• _EXERCISE DATA_
-- Opening Marker --
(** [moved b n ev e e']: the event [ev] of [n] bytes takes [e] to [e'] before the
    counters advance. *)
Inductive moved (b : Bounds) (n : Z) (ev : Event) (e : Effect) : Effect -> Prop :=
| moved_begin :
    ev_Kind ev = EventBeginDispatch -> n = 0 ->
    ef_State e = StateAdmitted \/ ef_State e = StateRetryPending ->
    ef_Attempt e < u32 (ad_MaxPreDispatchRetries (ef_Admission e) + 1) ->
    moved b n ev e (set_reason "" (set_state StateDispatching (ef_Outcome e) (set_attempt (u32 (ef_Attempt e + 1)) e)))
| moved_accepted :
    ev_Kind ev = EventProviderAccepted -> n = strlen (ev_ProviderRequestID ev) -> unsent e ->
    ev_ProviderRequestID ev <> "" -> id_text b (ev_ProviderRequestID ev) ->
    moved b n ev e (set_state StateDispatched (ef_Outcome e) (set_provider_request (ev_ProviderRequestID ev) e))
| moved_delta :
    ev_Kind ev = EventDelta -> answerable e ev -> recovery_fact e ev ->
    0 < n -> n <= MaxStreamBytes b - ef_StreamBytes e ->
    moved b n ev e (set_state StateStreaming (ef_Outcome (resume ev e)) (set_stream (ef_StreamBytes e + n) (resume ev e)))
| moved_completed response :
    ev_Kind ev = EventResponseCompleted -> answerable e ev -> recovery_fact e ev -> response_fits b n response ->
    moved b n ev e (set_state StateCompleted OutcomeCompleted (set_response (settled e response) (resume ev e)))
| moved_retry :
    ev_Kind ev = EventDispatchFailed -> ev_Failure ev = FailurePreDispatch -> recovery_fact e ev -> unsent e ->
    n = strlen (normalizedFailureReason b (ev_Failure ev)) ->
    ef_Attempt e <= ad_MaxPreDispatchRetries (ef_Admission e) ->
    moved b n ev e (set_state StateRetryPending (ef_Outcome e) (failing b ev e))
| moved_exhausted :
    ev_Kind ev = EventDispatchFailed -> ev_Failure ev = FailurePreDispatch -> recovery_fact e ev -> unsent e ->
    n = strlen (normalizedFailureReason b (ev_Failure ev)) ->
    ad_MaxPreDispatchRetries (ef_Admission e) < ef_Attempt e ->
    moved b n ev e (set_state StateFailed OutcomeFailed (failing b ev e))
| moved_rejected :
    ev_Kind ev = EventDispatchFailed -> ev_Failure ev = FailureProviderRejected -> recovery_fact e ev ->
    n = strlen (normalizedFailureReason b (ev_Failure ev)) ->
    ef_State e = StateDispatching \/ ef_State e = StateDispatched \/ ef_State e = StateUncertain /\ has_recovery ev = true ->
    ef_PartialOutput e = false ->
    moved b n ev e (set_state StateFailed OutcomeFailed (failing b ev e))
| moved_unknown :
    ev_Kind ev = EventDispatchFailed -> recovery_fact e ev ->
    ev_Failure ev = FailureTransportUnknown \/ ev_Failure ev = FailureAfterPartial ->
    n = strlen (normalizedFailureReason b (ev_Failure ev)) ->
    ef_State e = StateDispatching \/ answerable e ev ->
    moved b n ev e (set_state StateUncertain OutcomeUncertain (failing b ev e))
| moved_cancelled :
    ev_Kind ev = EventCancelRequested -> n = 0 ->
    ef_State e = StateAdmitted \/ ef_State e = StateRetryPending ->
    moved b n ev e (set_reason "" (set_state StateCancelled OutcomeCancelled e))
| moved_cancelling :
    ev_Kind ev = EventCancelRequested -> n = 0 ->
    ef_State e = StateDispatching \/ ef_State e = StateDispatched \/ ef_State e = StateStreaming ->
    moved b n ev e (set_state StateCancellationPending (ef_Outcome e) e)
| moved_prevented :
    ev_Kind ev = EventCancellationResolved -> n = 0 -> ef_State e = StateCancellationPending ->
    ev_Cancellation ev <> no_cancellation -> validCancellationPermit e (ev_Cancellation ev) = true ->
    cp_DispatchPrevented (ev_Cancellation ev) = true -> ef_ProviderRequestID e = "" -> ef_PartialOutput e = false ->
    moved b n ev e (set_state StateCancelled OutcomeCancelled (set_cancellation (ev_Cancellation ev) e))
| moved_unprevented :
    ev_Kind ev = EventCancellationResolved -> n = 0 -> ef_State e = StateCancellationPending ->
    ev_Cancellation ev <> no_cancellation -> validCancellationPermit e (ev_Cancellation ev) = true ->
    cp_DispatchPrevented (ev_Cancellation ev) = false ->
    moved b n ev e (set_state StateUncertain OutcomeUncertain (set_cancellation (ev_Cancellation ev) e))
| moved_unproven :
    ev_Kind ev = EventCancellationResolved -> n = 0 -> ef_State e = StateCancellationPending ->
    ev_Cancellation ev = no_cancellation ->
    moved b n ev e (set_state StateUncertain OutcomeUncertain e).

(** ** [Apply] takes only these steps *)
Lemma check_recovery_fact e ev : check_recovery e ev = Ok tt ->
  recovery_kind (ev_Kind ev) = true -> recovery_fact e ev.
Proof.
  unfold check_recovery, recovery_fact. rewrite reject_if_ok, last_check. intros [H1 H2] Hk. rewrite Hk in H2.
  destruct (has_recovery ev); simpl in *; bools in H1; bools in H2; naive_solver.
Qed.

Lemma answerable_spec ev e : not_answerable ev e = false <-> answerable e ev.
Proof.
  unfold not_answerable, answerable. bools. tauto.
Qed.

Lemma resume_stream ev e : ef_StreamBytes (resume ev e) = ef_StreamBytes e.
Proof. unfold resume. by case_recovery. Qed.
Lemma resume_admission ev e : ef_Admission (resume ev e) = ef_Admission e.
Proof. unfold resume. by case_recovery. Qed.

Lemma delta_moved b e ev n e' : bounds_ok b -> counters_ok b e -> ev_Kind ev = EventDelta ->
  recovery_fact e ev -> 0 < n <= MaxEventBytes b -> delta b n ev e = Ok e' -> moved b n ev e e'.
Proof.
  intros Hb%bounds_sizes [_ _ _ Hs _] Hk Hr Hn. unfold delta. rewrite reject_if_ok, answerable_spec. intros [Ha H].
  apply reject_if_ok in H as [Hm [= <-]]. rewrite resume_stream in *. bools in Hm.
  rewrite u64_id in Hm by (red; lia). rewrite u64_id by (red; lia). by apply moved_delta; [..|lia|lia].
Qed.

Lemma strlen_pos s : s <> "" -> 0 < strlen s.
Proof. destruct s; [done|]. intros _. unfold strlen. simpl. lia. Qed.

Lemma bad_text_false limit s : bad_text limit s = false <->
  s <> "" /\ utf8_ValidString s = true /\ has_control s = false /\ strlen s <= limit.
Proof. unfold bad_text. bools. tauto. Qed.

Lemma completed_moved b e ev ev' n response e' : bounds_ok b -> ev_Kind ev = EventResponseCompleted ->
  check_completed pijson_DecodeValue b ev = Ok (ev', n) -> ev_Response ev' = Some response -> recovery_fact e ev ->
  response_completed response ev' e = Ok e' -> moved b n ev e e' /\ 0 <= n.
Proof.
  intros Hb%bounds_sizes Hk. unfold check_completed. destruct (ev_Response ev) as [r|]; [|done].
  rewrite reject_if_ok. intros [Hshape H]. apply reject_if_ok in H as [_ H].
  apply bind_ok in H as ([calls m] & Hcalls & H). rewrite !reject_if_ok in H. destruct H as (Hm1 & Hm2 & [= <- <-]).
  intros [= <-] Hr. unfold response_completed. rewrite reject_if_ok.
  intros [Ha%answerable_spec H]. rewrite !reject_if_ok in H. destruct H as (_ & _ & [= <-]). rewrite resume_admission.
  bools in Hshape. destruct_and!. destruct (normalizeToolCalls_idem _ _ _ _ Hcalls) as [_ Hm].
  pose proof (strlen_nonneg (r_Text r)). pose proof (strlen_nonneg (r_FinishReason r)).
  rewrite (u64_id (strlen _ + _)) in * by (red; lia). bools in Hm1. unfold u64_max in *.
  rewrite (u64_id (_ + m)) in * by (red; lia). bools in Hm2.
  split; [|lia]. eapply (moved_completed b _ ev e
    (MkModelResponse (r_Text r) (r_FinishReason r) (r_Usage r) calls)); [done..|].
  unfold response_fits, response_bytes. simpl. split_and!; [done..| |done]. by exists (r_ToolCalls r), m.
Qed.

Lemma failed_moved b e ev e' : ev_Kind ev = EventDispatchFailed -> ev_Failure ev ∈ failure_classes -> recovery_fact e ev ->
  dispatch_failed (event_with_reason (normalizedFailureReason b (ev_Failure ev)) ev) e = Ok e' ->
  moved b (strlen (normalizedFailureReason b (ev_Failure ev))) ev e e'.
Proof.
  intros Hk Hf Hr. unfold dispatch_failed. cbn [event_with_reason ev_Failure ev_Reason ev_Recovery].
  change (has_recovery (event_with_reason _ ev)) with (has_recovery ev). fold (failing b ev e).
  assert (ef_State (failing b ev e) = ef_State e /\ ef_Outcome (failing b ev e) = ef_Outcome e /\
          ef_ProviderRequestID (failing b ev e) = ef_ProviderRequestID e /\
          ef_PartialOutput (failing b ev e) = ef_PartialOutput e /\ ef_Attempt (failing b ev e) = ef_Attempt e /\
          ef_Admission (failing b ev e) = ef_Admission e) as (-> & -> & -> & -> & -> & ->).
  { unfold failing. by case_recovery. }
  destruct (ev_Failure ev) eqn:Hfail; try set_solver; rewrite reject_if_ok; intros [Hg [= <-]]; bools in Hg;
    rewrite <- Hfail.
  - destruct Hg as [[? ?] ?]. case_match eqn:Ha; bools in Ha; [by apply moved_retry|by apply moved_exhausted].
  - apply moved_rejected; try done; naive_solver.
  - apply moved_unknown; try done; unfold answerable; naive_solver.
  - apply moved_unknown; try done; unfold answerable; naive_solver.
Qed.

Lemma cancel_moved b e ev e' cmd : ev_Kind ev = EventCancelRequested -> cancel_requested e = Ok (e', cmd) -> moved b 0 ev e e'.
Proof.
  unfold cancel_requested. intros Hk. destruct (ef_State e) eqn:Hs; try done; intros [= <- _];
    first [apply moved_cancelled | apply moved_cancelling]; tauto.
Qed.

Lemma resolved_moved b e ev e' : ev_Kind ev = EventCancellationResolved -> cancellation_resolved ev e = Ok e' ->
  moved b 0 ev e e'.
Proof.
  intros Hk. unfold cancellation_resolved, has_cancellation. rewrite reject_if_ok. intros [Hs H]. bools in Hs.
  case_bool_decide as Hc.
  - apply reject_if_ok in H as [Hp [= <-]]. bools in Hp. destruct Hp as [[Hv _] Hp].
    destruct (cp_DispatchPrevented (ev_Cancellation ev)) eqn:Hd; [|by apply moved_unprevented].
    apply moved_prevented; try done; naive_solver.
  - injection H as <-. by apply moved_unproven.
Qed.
-- Closing Marker --
-- Opening Marker --
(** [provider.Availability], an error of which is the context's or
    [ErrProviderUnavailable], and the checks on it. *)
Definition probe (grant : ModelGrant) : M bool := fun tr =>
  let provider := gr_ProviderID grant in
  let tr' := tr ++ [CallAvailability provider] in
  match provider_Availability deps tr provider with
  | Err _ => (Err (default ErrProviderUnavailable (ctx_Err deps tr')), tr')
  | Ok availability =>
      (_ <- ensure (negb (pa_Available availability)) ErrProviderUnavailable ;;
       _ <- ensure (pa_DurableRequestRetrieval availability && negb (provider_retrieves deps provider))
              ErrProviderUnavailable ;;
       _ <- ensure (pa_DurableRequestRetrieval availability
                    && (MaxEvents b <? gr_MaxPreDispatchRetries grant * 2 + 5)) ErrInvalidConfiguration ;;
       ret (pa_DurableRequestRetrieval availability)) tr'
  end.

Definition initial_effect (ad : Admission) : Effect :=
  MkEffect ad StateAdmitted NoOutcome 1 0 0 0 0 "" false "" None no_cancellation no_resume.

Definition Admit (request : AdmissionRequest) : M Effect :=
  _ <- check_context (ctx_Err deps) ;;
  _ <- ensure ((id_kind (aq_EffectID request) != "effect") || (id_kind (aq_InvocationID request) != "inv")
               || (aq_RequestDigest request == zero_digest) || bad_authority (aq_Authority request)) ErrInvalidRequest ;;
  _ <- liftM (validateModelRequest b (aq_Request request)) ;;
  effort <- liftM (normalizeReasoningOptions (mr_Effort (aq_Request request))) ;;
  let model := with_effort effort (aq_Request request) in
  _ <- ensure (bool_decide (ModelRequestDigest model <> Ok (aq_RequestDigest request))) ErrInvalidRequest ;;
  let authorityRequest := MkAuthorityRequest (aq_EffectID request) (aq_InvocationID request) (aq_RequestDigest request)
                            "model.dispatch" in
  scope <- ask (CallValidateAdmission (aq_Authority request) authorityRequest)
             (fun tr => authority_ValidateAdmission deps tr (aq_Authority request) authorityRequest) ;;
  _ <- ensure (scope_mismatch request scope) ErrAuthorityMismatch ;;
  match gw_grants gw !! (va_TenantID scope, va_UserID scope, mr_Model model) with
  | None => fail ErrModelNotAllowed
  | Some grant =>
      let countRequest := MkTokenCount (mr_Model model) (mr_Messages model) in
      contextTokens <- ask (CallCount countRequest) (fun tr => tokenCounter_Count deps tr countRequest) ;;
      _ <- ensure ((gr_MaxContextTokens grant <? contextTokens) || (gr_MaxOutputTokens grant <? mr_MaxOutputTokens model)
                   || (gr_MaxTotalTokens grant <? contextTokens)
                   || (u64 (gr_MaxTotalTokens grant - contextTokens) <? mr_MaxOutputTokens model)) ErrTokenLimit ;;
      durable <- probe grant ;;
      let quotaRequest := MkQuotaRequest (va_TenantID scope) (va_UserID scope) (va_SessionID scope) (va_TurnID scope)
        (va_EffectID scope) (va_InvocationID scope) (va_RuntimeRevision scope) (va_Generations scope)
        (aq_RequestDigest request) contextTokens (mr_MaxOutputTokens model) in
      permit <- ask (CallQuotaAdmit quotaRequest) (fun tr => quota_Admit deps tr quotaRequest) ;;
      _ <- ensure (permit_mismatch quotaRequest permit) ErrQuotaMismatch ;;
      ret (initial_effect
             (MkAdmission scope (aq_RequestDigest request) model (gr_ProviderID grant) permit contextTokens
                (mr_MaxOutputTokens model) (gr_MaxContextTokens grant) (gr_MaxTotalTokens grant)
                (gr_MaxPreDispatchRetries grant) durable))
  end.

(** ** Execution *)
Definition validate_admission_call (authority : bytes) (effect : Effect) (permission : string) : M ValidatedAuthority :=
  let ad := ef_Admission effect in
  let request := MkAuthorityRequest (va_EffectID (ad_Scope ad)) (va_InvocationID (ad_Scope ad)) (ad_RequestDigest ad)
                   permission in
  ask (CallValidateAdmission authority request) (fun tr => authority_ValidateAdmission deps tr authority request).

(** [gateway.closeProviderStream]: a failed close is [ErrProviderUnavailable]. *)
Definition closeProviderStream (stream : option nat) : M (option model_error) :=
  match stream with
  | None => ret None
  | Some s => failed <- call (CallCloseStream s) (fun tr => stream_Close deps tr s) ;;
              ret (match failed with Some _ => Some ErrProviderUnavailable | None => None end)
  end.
-- Closing Marker --
• _REQUIRED ACTION_
Could you transcribe the entries above word for word, from the line with "(** [moved b" down to the line with "ev_Kind ev = EventBeginDispatch", keeping both?

• _YOUR RESPONSE_
(** [moved b n ev e e']: the event [ev] of [n] bytes takes [e] to [e'] before the
    counters advance. *)
Inductive moved (b : Bounds) (n : Z) (ev : Event) (e : Effect) : Effect -> Prop :=
| moved_begin :
    ev_Kind ev = EventBeginDispatch -> n = 0 ->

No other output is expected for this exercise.